Fire, water and a swimming deer

Where are you oh Lord but in the heat of the coals?
Where but in that red-orange glow of heat and fire?
Dante’s hell is no flame, no lava, no smoke, no explosion.
Dante’s hell is ice, cold, silent and stuck.

We long for you oh Lord,
like the deer longs for the water brook*
for you created deer which swim,
which stay submerged in the safety of water.
We long for safety,
yet you keep drawing us into the fire.
We want to submerge, yet you coax us to heat,
to anvil, to sparks, to change.

When, oh Lord, will you let us rest in the water brook?
When may we lay safe, silent, underwater?
But you create and push us out of our
safe labels by making deer which
hide, submerged in streams.

Back and forth between the
cool waters of Baptism
and the hot coals of formation
you coax us out into the change.

Just when we feel our cold-steel-selves
set and hard-made by your hands and hammers into a
sword, you then blow onto the coals of our lives
and with the anvil of life and the hammer of love
you make us into a trowel
for the tilling of soil,
for the digging of earth,
for the growing of food.

And then more heat from yet more billows
and we are, yet again, remade, hammered
yet again into
a chalice of steel
filled with your blood, cool and thick and
tasting of iron and grape.

We are like the deer, panting for the water brook,
for you oh Lord.
We are the steel, caught between
hammer and anvil,
being made and remade by the fires of your love
in the furnace of your trinity.

Hammer me Lord.  Make me a vessel for your peace,
Make me strong in fire.
And then, when I am orange and soft and re-made,
plunge me into the icy stream of your love where,
when I open my eyes in that flowing stream,
I find myself face to face
with the deer.

We stare at each other.

We will stare into each other’s eyes in that stream,
she frightened,
me strong, formed, re-made;
and we will praise you
for the fire
and the water.

For more about swimming deer referenced in Psalm 42 go to
* http://news.bbc.co.uk/earth/hi/earth_news/newsid_8137000/8137922.stm

Psalm 42

1As a deer longs for flowing streams, so my soul longs for you, O God.
2My soul thirsts for God, for the living God.

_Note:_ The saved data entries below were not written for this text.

(* ===== verification/NodeConfig.v ===== *)
(** * nodeselect/full/nodeselect_def.c: configuration of the nodelist

    [config_set] takes over one entry of a configuration, [init_boot_nodes] the built-in one of a
    chain and what the cache holds.  An error is its message, without the name of the key the code
    puts in front of it. *)
From S2P Require Import Prelude Utils Bytes Bitset Data Json JsonVal ReqState Request Serialize Nano ReqNew NodeData NodeCache NodeList NodeBoot.
From stdpp Require Import strings.
#[local] Open Scope Z_scope.

Definition avg_block_time_for_chain_id (id : Z) : Z := if (id =? CHAIN_ID_MAINNET) || (id =? CHAIN_ID_GOERLI) then 15 else 5.

(** ** Checks of the values (debug.h), after [d_bytes] replaced hexadecimal strings *)
Definition is_addr (v : jval) : bool := d_is_bytes v && (zlen (default [] (d_bytes (Some v))) =? 20).
Definition is_b256 (v : jval) : bool := d_is_bytes v && (zlen (default [] (d_bytes (Some v))) =? 32).
Definition is_u64 (v : jval) : bool := (jtype (Some v) =? T_INTEGER) || (d_is_bytes v && (jlen (Some v) <=? 8)).
Definition is_u16 (v : jval) : bool := (jtype (Some v) =? T_INTEGER) && (0 <=? d_int (Some v)) && (d_int (Some v) <=? 0xFFFF).
Definition is_u8 (v : jval) : bool := (jtype (Some v) =? T_INTEGER) && (0 <=? d_int (Some v)) && (d_int (Some v) <=? 0xFF).
(** The tokens of a container with their keys; those of an array are its indexes. *)
Definition entries_of (v : jval) : option (list (Z * jval)) :=
  match v with JObject kvs => Some kvs | JArray vs => Some (imap (fun i x => (Z.of_nat i, x)) vs) | _ => if jlen (Some v) =? 0 then Some [] else None end.

(** ** Nodes *)
Section Nodes.
Context `{Allocator}.
(** What the new entry of a list holds: zeros in a new block, anything in one that grew. *)
Definition fresh_node (grown : bool) (index : Z) (address : list Z) : in3_node_t :=
  mk_in3_node address (grown && negb (rd (malloc 2) 0 =? 0)) index 1 0 0 [] (BIT_CLEAR (if grown then rd (malloc 2) 1 else 0) ATTR_WHITELISTED).
Definition set_node (props : Z) (url : list Z) (n : in3_node_t) : in3_node_t := mk_in3_node (n_address n) (n_blocked n) (n_index n) (n_capacity n) (n_deposit n) props url (n_attrs n).
Definition add_node (d : in3_nodeselect_def_t) (url : list Z) (props : Z) (address : list Z) : option in3_nodeselect_def_t :=
  match first_index (all_nodes d) address 0 with
  | Some i =>
      if (i <? length (all_weights d))%nat then
        Some (set_nodelist (alter (set_node props (cstr url)) i <$> nodelist d) (set_weights (<[i := mk_weight 0 0 0]> <$> weights d) d))
      else None
  | None =>
      let n := length (all_nodes d) in
      let grown := bool_decide (is_Some (nodelist d)) in
      if (n <=? length (all_weights d))%nat then
        Some (replace_nodes (all_nodes d ++ [set_node props (cstr url) (fresh_node grown (Z.of_nat n) address)]) (take n (all_weights d) ++ [mk_weight 0 0 0]) d)
      else None
  end.
Definition clear_nodes (d : in3_nodeselect_def_t) : in3_nodeselect_def_t :=
  set_offlines (map (fun o => mk_offline Freed (off_reporter o)) (offlines d)) (set_weights None (set_nodelist None (set_dirty true d))).
Definition last_is_boot_node (d : in3_nodeselect_def_t) : in3_nodeselect_def_t :=
  set_nodelist (alter (fun n => set_attrs (BIT_SET (n_attrs n) ATTR_BOOT_NODE) n) (length (all_nodes d) - 1)%nat <$> nodelist d) d.
End Nodes.

Section Config.
Context `{SourceText} `{Allocator} {W : Type} `{!NodeWorld W} (plugins : list (in3_plugin_t W)) (ci : nat).
#[local] Abbreviation st := (state W).
#[local] Abbreviation data := (nl_data ci).
#[local] Abbreviation upd_data := (upd_data ci).
Definition upd_client (f : in3_t -> in3_t) : M st unit := modify (fun s => mk_state (self s) (required s) (f (client s)) (world s)).
Definition upd_config (f : in3_nodeselect_config_t -> in3_nodeselect_config_t) : M st unit :=
  modify (fun s => mk_state (self s) (required s) (client s) (set_nl_conf (f (nl_conf (world s))) (world s))).
(** The macros EXPECT_CFG and EXPECT_TOK. *)
Definition expect (cond : bool) (msg : string) (k : M st (option string)) : M st (option string) := if cond then k else mret (Some msg).
Definition no_error : M st (option string) := mret None.
(** A list of its own instead of the shared one; [w] tells whether there is a configuration. *)
Definition fresh_data (shared : bool) (chain_id : Z) : in3_nodeselect_def_t :=
  mk_data false (avg_block_time_for_chain_id chain_id) 0 (replicate 20 0) (replicate 32 0) None None [] None (Some (mk_upd8 0 0 (replicate 20 0))) chain_id Null shared.
Definition nodelist_seperate_from_registry (w : bool) : M st unit := upd_data (fun d => if w && nl_shared d then fresh_data false (nl_chain_id d) else d).

(** ** The entries of the registry *)
(** The addresses, or the message and the whitelist that remains: those written before an entry that is
    no address, none if one was given twice. *)
Fixpoint whitelist_entries (vs : list jval) (i : nat) (acc : list Z) : string * option (list Z) + list Z :=
  match vs with
  | [] => inr acc
  | v :: t =>
      if negb (is_addr v) then inl ("expected address"%string, Some acc)
      else
        let a := default [] (d_bytes (Some v)) in
        if existsb (fun j => bool_decide (take 20 (drop (20 * j) acc) = a)) (seq 0 (length acc / 20)) then inl ("duplicate address!"%string, None)
        else whitelist_entries t (S i) (take (20 * i) acc ++ d_bytes_to (Some v) 20 ++ drop (20 * i + 20) acc)
  end.
Fixpoint add_nodes (vs : list jval) : M st (option string) :=
  match vs with
  | [] => no_error
  | v :: t =>
      match jget (Some v) K_URL, jget (Some v) K_ADDRESS with
      | Some url, Some adr =>
          expect (jtype (Some url) =? T_STRING) "expected string value"
          (expect (is_addr adr) "expected address"
             (d ← data;
              d' ← defined (add_node d (default [] (d_string (Some url))) (d_longd (jget (Some v) K_PROPS) 65535) (default [] (d_bytesl (Some adr) 20)));
              upd_data (fun _ => last_is_boot_node d') ;;
              add_nodes t))
      | _, _ => mret (Some "expected URL & address"%string)
      end
  end.
Definition key_is (k : Z) (name : string) : bool := k =? key name.
(** [has_wlc] and [has_man_wl] are the flags of the loop. *)
Definition registry_entry (has_wlc has_man_wl : bool) (k : Z) (v : jval) : M st (option string * bool * bool) :=
  let v := norm v in
  let b := default [] (d_bytes (Some v)) in
  let keep (m : M st (option string)) : M st (option string * bool * bool) := r ← m; mret (r, has_wlc, has_man_wl) in
  if key_is k "contract" then keep (expect (is_addr v) "expected address" (upd_data (fun d => set_registry b (registry_id d) d) ;; no_error))
  else if key_is k "registryId" then keep (expect (is_b256 v) "expected 256 bit data" (upd_data (fun d => set_registry (nl_contract d) b d) ;; no_error))
  else if key_is k "whiteListContract" then
    if negb (is_addr v) then mret (Some "expected address"%string, has_wlc, has_man_wl)
    else if has_man_wl then mret (Some "cannot specify manual whiteList and whiteListContract together!"%string, has_wlc, has_man_wl)
    else upd_data (set_whitelist (Some (mk_whitelist true 0 b []))) ;; mret (None, true, has_man_wl)
  else if key_is k "whiteList" then
    match v with
    | JArray vs =>
        if has_wlc then mret (Some "cannot specify manual whiteList and whiteListContract together!"%string, has_wlc, has_man_wl)
        else
          let manual := mk_whitelist false 0 (replicate 20 0) in
          match whitelist_entries vs 0 (replicate (20 * length vs) 0) with
          | inr a => upd_data (set_whitelist (Some (manual a))) ;; mret (None, has_wlc, true)
          | inl (msg, rest) => upd_data (set_whitelist (manual <$> rest)) ;; mret (Some msg, has_wlc, true)
          end
    | _ => mret (Some "expected array"%string, has_wlc, has_man_wl)
    end
  else if key_is k "needsUpdate" then
    keep (expect (jtype (Some v) =? T_BOOLEAN) "expected boolean value"
      (upd_data (fun d => if d_int (Some v) =? 0 then set_upd8 None d
                          else match nodelist_upd8_params d with Some _ => d | None => set_upd8 (Some (mk_upd8 0 0 (replicate 20 0))) d end) ;; no_error))
  else if key_is k "avgBlockTime" then keep (expect (is_u16 v) "expected uint16 value" (upd_data (set_avg_block_time (d_int (Some v))) ;; no_error))
  else if key_is k "nodeList" then
    match v with
    | JArray vs => keep (upd_data clear_nodes ;; add_nodes vs)
    | _ => mret (Some "expected array"%string, has_wlc, has_man_wl)
    end
  else mret (None, has_wlc, has_man_wl).
Fixpoint registry_entries (kvs : list (Z * jval)) (has_wlc has_man_wl : bool) : M st (option string) :=
  match kvs with
  | [] => no_error
  | (k, v) :: t =>
      x ← registry_entry has_wlc has_man_wl k v;
      let '(r, wlc, man) := x in
      match r with Some msg => mret (Some msg) | None => registry_entries t wlc man end
  end.
(** [%x] of an [int]. *)
Fixpoint without_zeros (l : list Z) : list Z := match l with 48 :: (_ :: _) as t => without_zeros t | _ => l end.
Definition hex_of (n : Z) : list Z := without_zeros (bytes_to_hex_loop (be_bytes 4 n)).
Definition set_node_registry (w : bool) (v : jval) : M st (option string) :=
  expect (jtype (Some v) =? T_OBJECT) "expected object"
    (id ← gets (fun s => default 0 (ch_id <$> main_chain (client s)));
     let v := default v (jget (Some v) (let node_id := str "0x" ++ hex_of (u32 id) in keyn node_id (length node_id))) in
     nodelist_seperate_from_registry w ;;
     kvs ← defined (entries_of v);
     r ← registry_entries kvs false false;
     match r with
     | Some msg => mret (Some msg)
     | None =>
         in3_client_run_chain_whitelisting ci ;;
         d ← data;
         expect (bool_decide (is_Some (nodeselect_def_cfg_data id)) || (negb (memiszero (registry_id d)) && negb (memiszero (nl_contract d)))) "missing registryId/contract!" no_error
     end).

(** ** One entry of the configuration *)
Definition set_client_mode (proof : in3_proof_t) (sigs : Z) (id : Z) (c : in3_t) : in3_t :=
  mk_client (match chains c with ch :: t => mk_chain id (ch_type ch) (ch_version ch) (verified_hashes ch) :: t | [] => [] end)
    (max_verified_hashes c) (alloc_verified_hashes c) proof (c_finality c) (c_flags c) (c_pending c) (id_count c) sigs (replace_latest_block c).
Definition set_replace_latest (x : Z) (c : in3_t) : in3_t :=
  mk_client (chains c) (max_verified_hashes c) (alloc_verified_hashes c) (c_proof c) (c_finality c) (c_flags c) (c_pending c) (id_count c) (signature_count c) x.
Definition rpc_node (url : list Z) : in3_node_t := mk_in3_node (replicate 20 0) false 0 0 0 NODE_PROP_DATA url 0.
(** The result and the message; [w] is false for the built-in configuration, which has no [w] to change. *)
Definition config_entry (w : bool) (k : Z) (v : jval) : M st (option (option string)) :=
  let v := norm v in
  let handled (m : M st (option string)) : M st (option (option string)) := r ← m; mret (Some r) in
  if key_is k "preselect_nodes" then
    match v with
    | JBytes l =>
        if Z.rem (zlen l) 20 =? 0 then upd_data (set_pre_filter (Live l)) ;; mret (Some None)
        else upd_data (fun d => set_pre_filter (freed (pre_address_filter d)) d) ;; mret (Some (Some "invalid preselect_nodes "%string))
    | JNull => upd_data (set_pre_filter Null) ;; mret (Some None)
    | _ => upd_data (fun d => set_pre_filter (freed (pre_address_filter d)) d) ;; mret (Some (Some "invalid preselect_nodes "%string))
    end
  else if key_is k "replaceLatestBlock" then
    handled (expect (is_u8 v) "expected uint8 value"
      (upd_client (set_replace_latest (d_int (Some v))) ;;
       upd_config (fun c => mk_config (nl_chains c) (Z.lor (Z.land (node_props c) 0xFFFFFFFF) (Z.shiftl (d_int (Some v)) 32)) (min_deposit c) (node_limit c) (request_count c)) ;; no_error))
  else if key_is k "requestCount" then
    handled (expect (is_u8 v) "expected uint8 value" (expect (negb (d_int (Some v) =? 0)) "requestCount must be at least 1"
      (upd_config (fun c => mk_config (nl_chains c) (node_props c) (min_deposit c) (node_limit c) (d_int (Some v))) ;; no_error)))
  else if key_is k "minDeposit" then
    handled (expect (is_u64 v) "expected uint64 value" (upd_config (fun c => mk_config (nl_chains c) (node_props c) (d_long (Some v)) (node_limit c) (request_count c)) ;; no_error))
  else if key_is k "nodeProps" then
    handled (expect (is_u64 v) "expected uint64 value" (upd_config (fun c => mk_config (nl_chains c) (d_long (Some v)) (min_deposit c) (node_limit c) (request_count c)) ;; no_error))
  else if key_is k "nodeLimit" then
    handled (expect (is_u16 v) "expected uint16 value" (upd_config (fun c => mk_config (nl_chains c) (node_props c) (min_deposit c) (d_int (Some v)) (request_count c)) ;; no_error))
  else if key_is k "nodeRegistry" || key_is k "servers" || key_is k "nodes" then handled (set_node_registry w v)
  else if key_is k "rpc" then
    handled (expect (jtype (Some v) =? T_STRING) "expected string value"
      (nodelist_seperate_from_registry w ;;
       upd_client (set_client_mode PROOF_NONE 0 CHAIN_ID_LOCAL) ;;
       upd_config (fun c => mk_config (nl_chains c) (node_props c) (min_deposit c) (node_limit c) 1) ;;
       upd_data (fun d => set_upd8 None (replace_nodes [rpc_node (cstr (default [] (d_string (Some v))))] [mk_weight 0 0 0] (clear_nodes d))) ;; no_error))
  else mret None.
Definition config_set (w : bool) (k : Z) (v : jval) : M st (Z * option string) :=
  r ← config_entry w k v;
  mret (match r with None => (IN3_EIGNORE, None) | Some None => (IN3_OK, None) | Some (Some msg) => (IN3_ECONFIG, Some msg) end).

Definition in3_cache_init : M st Z :=
  in3_cache_update_nodelist plugins ci ;; in3_cache_update_whitelist plugins ci ;; in3_client_run_chain_whitelisting ci ;; mret IN3_OK.
Definition init_boot_nodes (chain_id : Z) : M st Z :=
  v ← doc (nodeselect_def_cfg chain_id);
  match v with
  | None => mret IN3_ECONFIG
  | Some v =>
      reg ← defined (jget (Some v) (key "nodeRegistry"));
      r ← config_set false (key "nodeRegistry") reg;
      if negb (fst r =? IN3_OK) then mret IN3_ECONFIG
      else
        upd_data (fun d => set_nodelist (map (fun n => set_attrs (BIT_SET (n_attrs n) ATTR_BOOT_NODE) n) <$> nodelist d) d) ;;
        in3_cache_init
  end.
Definition chain_change : M st Z :=
  id ← gets (fun s => default 0 (ch_id <$> main_chain (client s)));
  upd_data (set_avg_block_time (avg_block_time_for_chain_id id)) ;;
  init_boot_nodes id.
End Config.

When shall I come and behold the face of God?
3My tears have been my food day and night, while people say to me continually, “Where is your God?”
4These things I remember, as I pour out my soul: how I went with the throng, and led them in procession to the house of God, with glad shouts and songs of thanksgiving, a multitude keeping festival.
5Why are you cast down, O my soul, and why are you disquieted within me? Hope in God; for I shall again praise him, my help
6and my God. My soul is cast down within me; therefore I remember you from the land of Jordan and of Hermon, from Mount Mizar.
7Deep calls to deep at the thunder of your cataracts; all your waves and your billows have gone over me.
8By day the Lord commands his steadfast love, and at night his song is with me, a prayer to the God of my life.
9I say to God, my rock, “Why have you forgotten me? Why must I walk about mournfully because the enemy oppresses me?”
10As with a deadly wound in my body, my adversaries taunt me, while they say to me continually, “Where is your God?”
11Why are you cast down, O my soul, and why are you disquieted within me? Hope in God; for I shall again praise him, my help and my God.